His throat is dry, because his thoughts haven't exactly run to 'friend,' and what kind of sorry son of a bitch thinks about things like this when his little brother's in the hospital barely able to talk because he's too fucking traumatized. She seems to be able to read his mind, though, and smiles.

“It's not like we're instant friends or anything, but since I get the feeling you'll be sticking around for a while, I figure it might not be a bad idea to get to know each other better.”

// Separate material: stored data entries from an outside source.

Lemma Location_kwargs_asdict (l : Location.t) :
  Location_kwargs (asdict_Location l) = Constructed (Some l).
Proof.
  unfold Location_kwargs, asdict_Location, kwargs.
  case_decide as Hdom; [|exfalso; apply Hdom; set_solver].
  cbn [mbind load_result_bind mret load_result_ret]. f_equal.
  destruct l. by simplify_map_eq.
Qed.

Lemma locations_from_asdict (m : gmap string Location.t) :
  locations_from (PDict (asdict_Location <$> m)) = Constructed (Some m).
Proof.
  unfold locations_from.
  case_decide as Hall.
  - f_equal. case_decide as Hsome.
    + f_equal. apply map_eq. intros i.
      rewrite lookup_omap, !lookup_fmap.
      destruct (m !! i) as [l|]; [|done]. simpl. by rewrite Location_kwargs_asdict.
    + exfalso. apply Hsome. intros i x. rewrite !lookup_fmap.
      destruct (m !! i) as [l|]; [|done]. simpl. rewrite Location_kwargs_asdict.
      intros [= <-]. by eexists.
  - exfalso. apply Hall. intros i x. rewrite lookup_fmap.
    destruct (m !! i) as [l|]; [|done]. simpl. intros [= <-].
    by rewrite Location_kwargs_asdict.
Qed.

Lemma subscript_lookup (d : gmap string pyobj) (k : string) (v : pyobj) :
  d !! k = Some v → subscript (PDict d) k = Constructed v.
Proof. intros H. unfold subscript. by rewrite H. Qed.

Lemma state_from_document_asdict (s : State.t) :
  state_from_document (asdict_State s) = Constructed (Some s).
Proof.
  unfold state_from_document, asdict_State.
  erewrite !(subscript_lookup _ "position") by (simplify_map_eq; reflexivity).
  cbn [mbind load_result_bind].
  erewrite (subscript_lookup _ "pan") by (simplify_map_eq; reflexivity).
  cbn [mbind load_result_bind].
  rewrite ServoPosition_kwargs_asdict. cbn [mbind load_result_bind].
  erewrite (subscript_lookup _ "tilt") by (simplify_map_eq; reflexivity).
  cbn [mbind load_result_bind].
  rewrite ServoPosition_kwargs_asdict. cbn [mbind load_result_bind].
  erewrite (subscript_lookup _ "locations") by (simplify_map_eq; reflexivity).
  cbn [mbind load_result_bind].
  rewrite locations_from_asdict. cbn.
  by destruct s as [[] ?].
Qed.

(** X24. What [save_state] writes, [load_state] reads back: the document
    of any state loads to that same state, and on a first start with no
    file [load_state] keeps the current state and writes a file that
    loads to it. *)
Theorem load_state_round_trip (s current : State.t) :
  load_state (Some (asdict_State s)) current
  = (Constructed (Some s), Some (asdict_State s))
  ∧ load_state None s = (Constructed (Some s), Some (asdict_State s)).
Proof. split; [|done]. unfold load_state. by rewrite state_from_document_asdict. Qed.

Lemma subscript_missing (d : gmap string pyobj) (k : string) :
  d !! k = None → subscript (PDict d) k = Stopped UncaughtKeyError.
Proof. intros H. unfold subscript. by rewrite H. Qed.

(** X25. A state file that lacks one of the keys [position], [locations],
    [position.pan] or [position.tilt] does not get the diagnostic exit:
    the lookup raises a [KeyError], which [load_state] does not catch. *)
Theorem missing_key_is_uncaught_KeyError (s : State.t) :
  state_from_document (without_key "position" (asdict_State s)) = Stopped UncaughtKeyError
  ∧ state_from_document (without_key "locations" (asdict_State s)) = Stopped UncaughtKeyError
  ∧ state_from_document (at_key "position" (without_key "pan") (asdict_State s))
    = Stopped UncaughtKeyError
  ∧ state_from_document (at_key "position" (without_key "tilt") (asdict_State s))
    = Stopped UncaughtKeyError.
Proof. split; [|split; [|split]]; reflexivity. Qed.

Lemma ServoPosition_kwargs_bad_keys (d : gmap string pyobj) :
  dom d ≠ ({[ "min"; "max"; "step"; "sleep" ]} : gset string) →
  ServoPosition_kwargs (PDict d) = Stopped SysExit.
Proof. intros H. unfold ServoPosition_kwargs, kwargs. by case_decide. Qed.

(** X26. A state file in which the record of an axis has lost one of its
    four fields, or has a field the dataclass does not know, or is not a
    mapping at all, makes [load_state] stop with the diagnostic exit. *)
Theorem damaged_axis_record_exits (s : State.t) (axis field : string) (v : pyobj) :
  axis = "pan" ∨ axis = "tilt" →
  (field ∈ ({[ "min"; "max"; "step"; "sleep" ]} : gset string) →
   state_from_document
     (at_key "position" (at_key axis (without_key field)) (asdict_State s))
   = Stopped SysExit)
  ∧ (field ∉ ({[ "min"; "max"; "step"; "sleep" ]} : gset string) →
     state_from_document
       (at_key "position" (at_key axis (with_key field v)) (asdict_State s))
     = Stopped SysExit)
  ∧ ((∀ d, v ≠ PDict d) →
     state_from_document (at_key "position" (with_key axis v) (asdict_State s))
     = Stopped SysExit).
Proof.
  intros Haxis.
  assert (∀ f : gmap string pyobj → gmap string pyobj,
    (∀ p, dom (f {[ "min" := PInt (ServoPosition.min p);
                    "max" := PInt (ServoPosition.max p);
                    "step" := PInt (ServoPosition.step p);
                    "sleep" := PFloat (ServoPosition.sleep p) ]})
          ≠ ({[ "min"; "max"; "step"; "sleep" ]} : gset string)) →
    state_from_document
      (at_key "position"
         (at_key axis (λ o, match o with PDict d => PDict (f d) | _ => o end))
         (asdict_State s))
    = Stopped SysExit) as Hbad.
  { intros f Hf. unfold state_from_document, asdict_State, at_key.
    erewrite !(subscript_lookup _ "position") by (simplify_map_eq; reflexivity).
    cbn [mbind load_result_bind].
    destruct Haxis as [-> | ->].
    - erewrite (subscript_lookup _ "pan") by (simplify_map_eq; reflexivity).
      cbn [mbind load_result_bind]. unfold asdict_ServoPosition.
      by rewrite ServoPosition_kwargs_bad_keys.
    - erewrite (subscript_lookup _ "pan") by (simplify_map_eq; reflexivity).
      cbn [mbind load_result_bind].
      rewrite ServoPosition_kwargs_asdict. cbn [mbind load_result_bind].
      erewrite (subscript_lookup _ "tilt") by (simplify_map_eq; reflexivity).
      cbn [mbind load_result_bind]. unfold asdict_ServoPosition.
      by rewrite ServoPosition_kwargs_bad_keys. }
  split; [|split].
  - intros Hin. apply (Hbad (delete field)). intros p Hdom.
    assert (field ∈ dom (delete field
      ({[ "min" := PInt (ServoPosition.min p); "max" := PInt (ServoPosition.max p);
          "step" := PInt (ServoPosition.step p);
          "sleep" := PFloat (ServoPosition.sleep p) ]} : gmap string pyobj)))
      as Hf by (by rewrite Hdom).
    rewrite dom_delete in Hf. set_solver.
  - intros Hnotin. apply (Hbad (insert field v)). intros p Hdom.
    apply Hnotin. rewrite <- Hdom, dom_insert. set_solver.
  - intros Hv. unfold state_from_document, asdict_State, at_key, with_key.
    erewrite !(subscript_lookup _ "position") by (simplify_map_eq; reflexivity).
    cbn [mbind load_result_bind].
    assert (ServoPosition_kwargs v = Stopped SysExit) as Hk
      by (destruct v; try done; by destruct (Hv d)).
    destruct Haxis as [-> | ->].
    + erewrite (subscript_lookup _ "pan") by (simplify_map_eq; reflexivity).
      cbn [mbind load_result_bind]. by rewrite Hk.
    + erewrite (subscript_lookup _ "pan") by (simplify_map_eq; reflexivity).
      cbn [mbind load_result_bind].
      rewrite ServoPosition_kwargs_asdict. cbn [mbind load_result_bind].
      erewrite (subscript_lookup _ "tilt") by (simplify_map_eq; reflexivity).
      cbn [mbind load_result_bind]. by rewrite Hk.
Qed.

Lemma damaged_axis_record_exits_witness :
  ("step" ∈ ({[ "min"; "max"; "step"; "sleep" ]} : gset string) →
   state_from_document
     (at_key "position" (at_key "tilt" (without_key "step")) (asdict_State (state0 2 0)))
   = Stopped SysExit)
  ∧ ("step" ∉ ({[ "min"; "max"; "step"; "sleep" ]} : gset string) →
     state_from_document
       (at_key "position" (at_key "tilt" (with_key "step" PNone)) (asdict_State (state0 2 0)))
     = Stopped SysExit)
  ∧ ((∀ d, PNone ≠ PDict d) →
     state_from_document (at_key "position" (with_key "tilt" PNone) (asdict_State (state0 2 0)))
     = Stopped SysExit).
Proof.
  apply (damaged_axis_record_exits (state0 2 0) "tilt" "step" PNone). by right.
Defined.

(** X27. A state file whose [locations] value is anything but a mapping
    (a list, a string, a number, null) does not get the diagnostic exit
    either: [items] is missing and the [AttributeError] is not caught. *)
Theorem locations_not_a_mapping_is_uncaught (s : State.t) (v : pyobj) :
  (∀ d, v ≠ PDict d) →
  state_from_document (with_key "locations" v (asdict_State s))
  = Stopped UncaughtAttributeError.
Proof.
  intros Hv. unfold state_from_document, asdict_State, with_key.
  erewrite !(subscript_lookup _ "position") by (simplify_map_eq; reflexivity).
  cbn [mbind load_result_bind].
  erewrite (subscript_lookup _ "pan") by (simplify_map_eq; reflexivity).
  cbn [mbind load_result_bind].
  rewrite ServoPosition_kwargs_asdict. cbn [mbind load_result_bind].
  erewrite (subscript_lookup _ "tilt") by (simplify_map_eq; reflexivity).
  cbn [mbind load_result_bind].
  rewrite ServoPosition_kwargs_asdict. cbn [mbind load_result_bind].
  erewrite (subscript_lookup _ "locations") by (simplify_map_eq; reflexivity).
  cbn [mbind load_result_bind].
  destruct v; try done. by destruct (Hv d).
Qed.

Lemma locations_not_a_mapping_is_uncaught_witness :
  state_from_document (with_key "locations" (PList []) (asdict_State (state0 2 0)))
  = Stopped UncaughtAttributeError.
Proof.
  apply (locations_not_a_mapping_is_uncaught (state0 2 0) (PList [])). discriminate.
Defined.

(** X28. One damaged entry spoils the file: if any saved location has
    lost its [pan] or its [tilt], [load_state] stops with the diagnostic
    exit, whatever the other entries are. *)
Theorem damaged_location_entry_exits (s : State.t) (name field : string) :
  is_Some (State.locations s !! name) →
  field = "pan" ∨ field = "tilt" →
  state_from_document
    (at_key "locations" (at_key name (without_key field)) (asdict_State s))
  = Stopped SysExit.
Proof.
  intros [loc Hloc] Hfield. unfold state_from_document, asdict_State, at_key.
  erewrite !(subscript_lookup _ "position") by (simplify_map_eq; reflexivity).
  cbn [mbind load_result_bind].
  erewrite (subscript_lookup _ "pan") by (simplify_map_eq; reflexivity).
  cbn [mbind load_result_bind].
  rewrite ServoPosition_kwargs_asdict. cbn [mbind load_result_bind].
  erewrite (subscript_lookup _ "tilt") by (simplify_map_eq; reflexivity).
  cbn [mbind load_result_bind].
  rewrite ServoPosition_kwargs_asdict. cbn [mbind load_result_bind].
  erewrite (subscript_lookup _ "locations") by (simplify_map_eq; reflexivity).
  cbn [mbind load_result_bind]. unfold locations_from.
  case_decide as Hall; [|done]. exfalso.
  specialize (Hall name (without_key field (asdict_Location loc))).
  rewrite lookup_alter_eq, lookup_fmap, Hloc in Hall. specialize (Hall eq_refl).
  destruct Hfield as [-> | ->]; discriminate Hall.
Qed.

Dean's brain thinks it's a terrible idea, but right now that's about the only part of him that does. Reason dictates that Lauren can't be a casual fuck, that even allowing himself to think that is borrowing trouble he doesn't need. He glances up to where Charlie-the-maybe-not-entirely-an-asshole has an arm around Jess' shoulders, letting her lean on him, then looks back at Lauren, who's got her bottom lip caught in her teeth, watching for his reaction. Brady is lounging a few feet away, very carefully not looking at either of them, contemplating his beer bottle as though it contains all the answers to the universe.

“Yeah, okay,” he breathes, and thinks he might just be making one of the worst mistakes of his life.